[Collected data]
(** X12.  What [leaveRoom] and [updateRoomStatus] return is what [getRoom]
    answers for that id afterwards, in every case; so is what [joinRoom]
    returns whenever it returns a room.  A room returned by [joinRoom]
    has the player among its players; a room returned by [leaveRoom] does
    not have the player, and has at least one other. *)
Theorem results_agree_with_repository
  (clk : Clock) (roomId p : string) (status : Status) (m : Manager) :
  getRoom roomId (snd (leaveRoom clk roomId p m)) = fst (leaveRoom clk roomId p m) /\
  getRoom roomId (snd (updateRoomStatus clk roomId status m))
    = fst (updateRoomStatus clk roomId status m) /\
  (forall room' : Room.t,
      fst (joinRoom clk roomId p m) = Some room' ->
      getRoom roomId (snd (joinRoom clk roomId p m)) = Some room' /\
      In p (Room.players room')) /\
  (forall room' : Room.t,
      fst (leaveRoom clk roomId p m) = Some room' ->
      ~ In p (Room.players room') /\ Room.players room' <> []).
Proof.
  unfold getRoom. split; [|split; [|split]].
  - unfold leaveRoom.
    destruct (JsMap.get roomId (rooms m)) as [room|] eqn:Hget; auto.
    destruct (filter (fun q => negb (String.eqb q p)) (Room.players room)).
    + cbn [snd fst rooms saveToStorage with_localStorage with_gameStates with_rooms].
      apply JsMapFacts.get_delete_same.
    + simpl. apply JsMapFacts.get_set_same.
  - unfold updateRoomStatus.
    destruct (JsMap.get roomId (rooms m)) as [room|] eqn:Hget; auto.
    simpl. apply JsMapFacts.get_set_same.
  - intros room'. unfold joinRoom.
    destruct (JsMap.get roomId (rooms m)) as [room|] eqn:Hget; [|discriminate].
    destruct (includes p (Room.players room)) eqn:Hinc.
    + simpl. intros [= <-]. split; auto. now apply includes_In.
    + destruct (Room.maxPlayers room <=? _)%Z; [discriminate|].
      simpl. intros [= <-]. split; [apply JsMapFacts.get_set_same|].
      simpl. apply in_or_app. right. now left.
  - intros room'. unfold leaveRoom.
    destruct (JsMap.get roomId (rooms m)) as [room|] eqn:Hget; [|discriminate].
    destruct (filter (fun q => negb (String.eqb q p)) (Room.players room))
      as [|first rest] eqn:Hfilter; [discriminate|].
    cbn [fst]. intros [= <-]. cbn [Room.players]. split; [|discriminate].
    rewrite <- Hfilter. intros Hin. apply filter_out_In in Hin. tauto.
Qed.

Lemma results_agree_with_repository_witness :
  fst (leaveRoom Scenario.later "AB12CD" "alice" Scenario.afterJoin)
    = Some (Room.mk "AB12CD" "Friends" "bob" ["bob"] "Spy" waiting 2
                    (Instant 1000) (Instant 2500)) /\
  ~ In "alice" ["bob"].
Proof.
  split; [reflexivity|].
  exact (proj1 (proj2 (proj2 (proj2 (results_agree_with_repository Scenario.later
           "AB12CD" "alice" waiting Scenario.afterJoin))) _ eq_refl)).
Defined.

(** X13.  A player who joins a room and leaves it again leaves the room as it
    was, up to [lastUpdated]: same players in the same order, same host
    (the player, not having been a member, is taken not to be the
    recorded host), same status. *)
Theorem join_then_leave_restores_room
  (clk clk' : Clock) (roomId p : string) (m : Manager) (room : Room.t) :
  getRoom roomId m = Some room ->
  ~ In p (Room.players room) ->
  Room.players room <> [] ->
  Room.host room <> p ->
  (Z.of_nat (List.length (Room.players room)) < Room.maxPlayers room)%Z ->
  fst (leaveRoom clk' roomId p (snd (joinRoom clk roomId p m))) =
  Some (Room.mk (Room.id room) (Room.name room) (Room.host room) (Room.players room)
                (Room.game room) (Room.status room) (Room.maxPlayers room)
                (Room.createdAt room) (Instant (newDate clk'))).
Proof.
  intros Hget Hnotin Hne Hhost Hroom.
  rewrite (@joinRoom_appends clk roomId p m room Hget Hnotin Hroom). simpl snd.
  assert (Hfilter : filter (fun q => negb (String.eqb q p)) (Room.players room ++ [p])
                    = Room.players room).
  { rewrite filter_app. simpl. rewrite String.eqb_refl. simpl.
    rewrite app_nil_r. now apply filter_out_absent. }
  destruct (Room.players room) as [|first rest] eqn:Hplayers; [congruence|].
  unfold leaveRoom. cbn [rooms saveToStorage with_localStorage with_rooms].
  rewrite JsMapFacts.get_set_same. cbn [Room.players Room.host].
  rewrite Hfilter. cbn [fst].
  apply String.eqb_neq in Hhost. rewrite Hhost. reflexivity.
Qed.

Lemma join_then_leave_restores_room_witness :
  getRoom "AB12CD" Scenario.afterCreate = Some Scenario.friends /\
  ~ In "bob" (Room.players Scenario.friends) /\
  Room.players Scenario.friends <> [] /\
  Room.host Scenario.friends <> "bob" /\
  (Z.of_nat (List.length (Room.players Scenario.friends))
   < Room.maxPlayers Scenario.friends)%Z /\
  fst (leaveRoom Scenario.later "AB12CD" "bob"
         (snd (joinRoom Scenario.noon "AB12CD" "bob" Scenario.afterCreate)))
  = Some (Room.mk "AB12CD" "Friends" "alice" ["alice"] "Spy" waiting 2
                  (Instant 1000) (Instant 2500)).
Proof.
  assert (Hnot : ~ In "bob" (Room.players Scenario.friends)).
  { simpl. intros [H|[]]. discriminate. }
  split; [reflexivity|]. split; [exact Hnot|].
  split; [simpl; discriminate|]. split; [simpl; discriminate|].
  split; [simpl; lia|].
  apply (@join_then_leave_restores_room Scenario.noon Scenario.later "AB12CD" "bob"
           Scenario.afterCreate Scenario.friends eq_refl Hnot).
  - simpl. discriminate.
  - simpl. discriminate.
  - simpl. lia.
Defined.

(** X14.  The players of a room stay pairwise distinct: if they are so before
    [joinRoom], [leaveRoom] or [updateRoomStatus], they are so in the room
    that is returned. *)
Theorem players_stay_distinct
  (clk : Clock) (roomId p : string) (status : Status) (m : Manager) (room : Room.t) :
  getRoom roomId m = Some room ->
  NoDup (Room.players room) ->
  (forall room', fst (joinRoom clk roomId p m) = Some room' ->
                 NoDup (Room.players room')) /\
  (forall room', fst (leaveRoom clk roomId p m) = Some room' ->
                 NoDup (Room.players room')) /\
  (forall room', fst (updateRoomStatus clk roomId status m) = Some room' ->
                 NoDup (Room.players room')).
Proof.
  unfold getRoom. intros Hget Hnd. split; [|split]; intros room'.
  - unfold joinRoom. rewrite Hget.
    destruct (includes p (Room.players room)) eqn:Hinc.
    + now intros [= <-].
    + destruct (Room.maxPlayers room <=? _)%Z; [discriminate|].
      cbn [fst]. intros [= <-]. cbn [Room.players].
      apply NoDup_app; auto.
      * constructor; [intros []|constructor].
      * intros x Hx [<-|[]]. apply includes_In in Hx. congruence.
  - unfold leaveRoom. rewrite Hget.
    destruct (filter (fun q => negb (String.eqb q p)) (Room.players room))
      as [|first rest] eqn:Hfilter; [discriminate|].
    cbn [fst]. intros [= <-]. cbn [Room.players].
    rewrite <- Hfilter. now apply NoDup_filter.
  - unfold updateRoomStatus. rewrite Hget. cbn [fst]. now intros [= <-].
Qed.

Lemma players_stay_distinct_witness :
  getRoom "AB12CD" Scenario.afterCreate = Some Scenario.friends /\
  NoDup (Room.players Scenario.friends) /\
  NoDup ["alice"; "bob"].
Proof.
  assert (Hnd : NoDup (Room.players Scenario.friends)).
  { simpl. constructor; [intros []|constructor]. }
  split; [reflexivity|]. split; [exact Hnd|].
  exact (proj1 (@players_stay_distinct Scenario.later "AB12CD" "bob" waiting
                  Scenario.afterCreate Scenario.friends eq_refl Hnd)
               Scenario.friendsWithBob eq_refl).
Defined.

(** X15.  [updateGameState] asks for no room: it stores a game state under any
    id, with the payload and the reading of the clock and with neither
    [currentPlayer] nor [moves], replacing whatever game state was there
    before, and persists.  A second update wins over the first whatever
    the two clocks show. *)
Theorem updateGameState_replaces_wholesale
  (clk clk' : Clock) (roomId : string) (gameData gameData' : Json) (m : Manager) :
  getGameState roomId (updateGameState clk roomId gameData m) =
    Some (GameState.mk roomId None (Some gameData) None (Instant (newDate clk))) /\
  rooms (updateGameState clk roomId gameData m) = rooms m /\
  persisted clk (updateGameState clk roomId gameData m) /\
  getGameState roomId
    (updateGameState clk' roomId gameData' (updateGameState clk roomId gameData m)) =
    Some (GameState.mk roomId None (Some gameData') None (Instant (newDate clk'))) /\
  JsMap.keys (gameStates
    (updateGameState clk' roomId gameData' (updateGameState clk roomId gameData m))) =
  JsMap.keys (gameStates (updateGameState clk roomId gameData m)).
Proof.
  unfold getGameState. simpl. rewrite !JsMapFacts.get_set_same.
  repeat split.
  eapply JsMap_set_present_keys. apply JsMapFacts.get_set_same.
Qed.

* Directions *
Out of the data above, give again only the lines starting at the one holding "cbn [fst]. intros [= <-]. cbn [Room.players]. split;" and ending at the one holding "the room as it", unchanged.

* Task solution *
    cbn [fst]. intros [= <-]. cbn [Room.players]. split; [|discriminate].
    rewrite <- Hfilter. intros Hin. apply filter_out_In in Hin. tauto.
Qed.

Lemma results_agree_with_repository_witness :
  fst (leaveRoom Scenario.later "AB12CD" "alice" Scenario.afterJoin)
    = Some (Room.mk "AB12CD" "Friends" "bob" ["bob"] "Spy" waiting 2
                    (Instant 1000) (Instant 2500)) /\
  ~ In "alice" ["bob"].
Proof.
  split; [reflexivity|].
  exact (proj1 (proj2 (proj2 (proj2 (results_agree_with_repository Scenario.later
           "AB12CD" "alice" waiting Scenario.afterJoin))) _ eq_refl)).
Defined.

(** X13.  A player who joins a room and leaves it again leaves the room as it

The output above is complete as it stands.